2) Plaintiff must allege each cause of action, clearly identified as such, under a separate count. Underneath each count, in separately numbered paragraphs, Plaintiff must provide the relevant facts, including dates, that he believes entitle him to relief. In other words, Plaintiff should allege factual support for every cause of action asserted and, more specifically, for each element of the cause of action. This factual support must include the manner in which Defendant's alleged conduct is related to each cause of action.
3) Plaintiff must explicitly request the relief he seeks and must provide an explanation of why he is entitled to such relief.Plaintiff is notified that the second amended complaint will supersede all previous pleadings. The Court will not read the pleadings in tandem.
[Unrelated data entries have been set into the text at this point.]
(* ===== verification/Quest.v ===== *)
(** * Quests: definitions, references to them and the journal of a player

    Models [src/SOURCE/Server/Quest.h] and [Quest.cpp], and the quest section of
    the character file ([Character.cpp]).

    - A [QuestDefinition*] is a key of [QuestDef] (the map [mQuests]); [DefPtr] is
      [None] when it is NULL. [GetQuestPointer] caches the key in the reference.
    - A method of a reference, of a list of references or of the journal is a
      [Job] on that state: it gives the bytes it writes (the buffer positions
      [wpos] are the lengths of what was written), the new state, and the calls
      made to quest scripts in order. [None] is undefined behaviour: an index
      outside [actList] or a pointer to no definition.
    - Which scripts run is a parameter: [player CID QuestID] is the result of
      [GetActiveScript], the boolean telling whether its [source] is set. What a
      script does when it is called is not modelled. *)

From stdpp Require Import sorting.
From S2P Require Import Prelude ByteBuffer Messages Text Float StatTables Stats AbilityTime.

Definition MAXOBJECTIVES : nat := 4.
Definition objectives : list nat := seq 0 MAXOBJECTIVES.

Definition OBJECTIVE_TYPE_NONE : Z := 0.
Definition OBJECTIVE_TYPE_TRAVEL : Z := 1.
Definition OBJECTIVE_TYPE_KILL : Z := 2.
Definition OBJECTIVE_TYPE_ACTIVATE : Z := 3.
Definition OBJECTIVE_TYPE_GATHER : Z := 4.
Definition OBJECTIVE_TYPE_TALK : Z := 5.
Definition OBJECTIVE_TYPE_EMOTE : Z := 6.
Definition OBJECTIVE_TYPE_GENERIC : Z := 7.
In short, Plaintiff must ensure that his amendment complies with Federal Rule of Civil Procedure 8 and the directives of this Order.
IV. MOTION FOR TEMPORARY RESTRAINING ORDER AND PRELIMINARY INJUNCTION
Plaintiff seeks a temporary restraining order and preliminary injunction barring Defendant from offering services and enforcing a mandate of “genetic treatments with COVID-19 ‘vaccines.'” [Doc. 2, p. 1]. A plaintiff seeking preliminary injunctive relief must show (1) a substantial likelihood of success on the merits; (2) irreparable injury absent an injunction; (3) that the balance of equities is in his favor; and (4) that an injunction would not be adverse to the public interest. Sofarelli v. Pinellas County, 931 F.2d 718, 723-24 (11th Cir. 1991). The Court determined above that Plaintiff failed to state a claim to relief. Plaintiff thus cannot establish the first element for a preliminary injunction-a substantial likelihood of success on the merits-as to any of his claims. Because a preliminary injunction “is an extraordinary and drastic remedy,” the Court may not issue such relief “unless the movant clearly establishes] the burden of persuasion as to each of the four prerequisites.” Siegel v. LePore, 234 F.3d 1163, 1176 (11th Cir. 2000) (internal punctuation omitted) (quoting McDonald's Corp. v. Robertson, 147 F.3d 1301, 1306 (11th Cir. 1998)). Because Plaintiff failed to show the first factor, injunctive relief is not warranted. The Motion for Temporary Restraining Order and Preliminary Injunction is therefore DENIED.
V. CONCLUSION
For the reasons set forth above, the Motion for Temporary Restraining Order and Preliminary Injunction [Doc. 2] is DENIED, and Defendant's Motion to Dismiss [Doc. 8] is GRANTED. Plaintiff's claims are DISMISSED WITHOUT PREJUDICE. All other pending motions are DENIED AS MOOT. The Court will afford Plaintiff the opportunity to amend the Amended Complaint to adequately plead a specific claim or claims within twenty-one days of the date of this Order. Plaintiff is notified that the failure to submit an amendment within the twenty-one-day time period will result in dismissal of the entire action with prejudice. The Clerk is DIRECTED to resubmit this matter in the event that an amended complaint is not filed.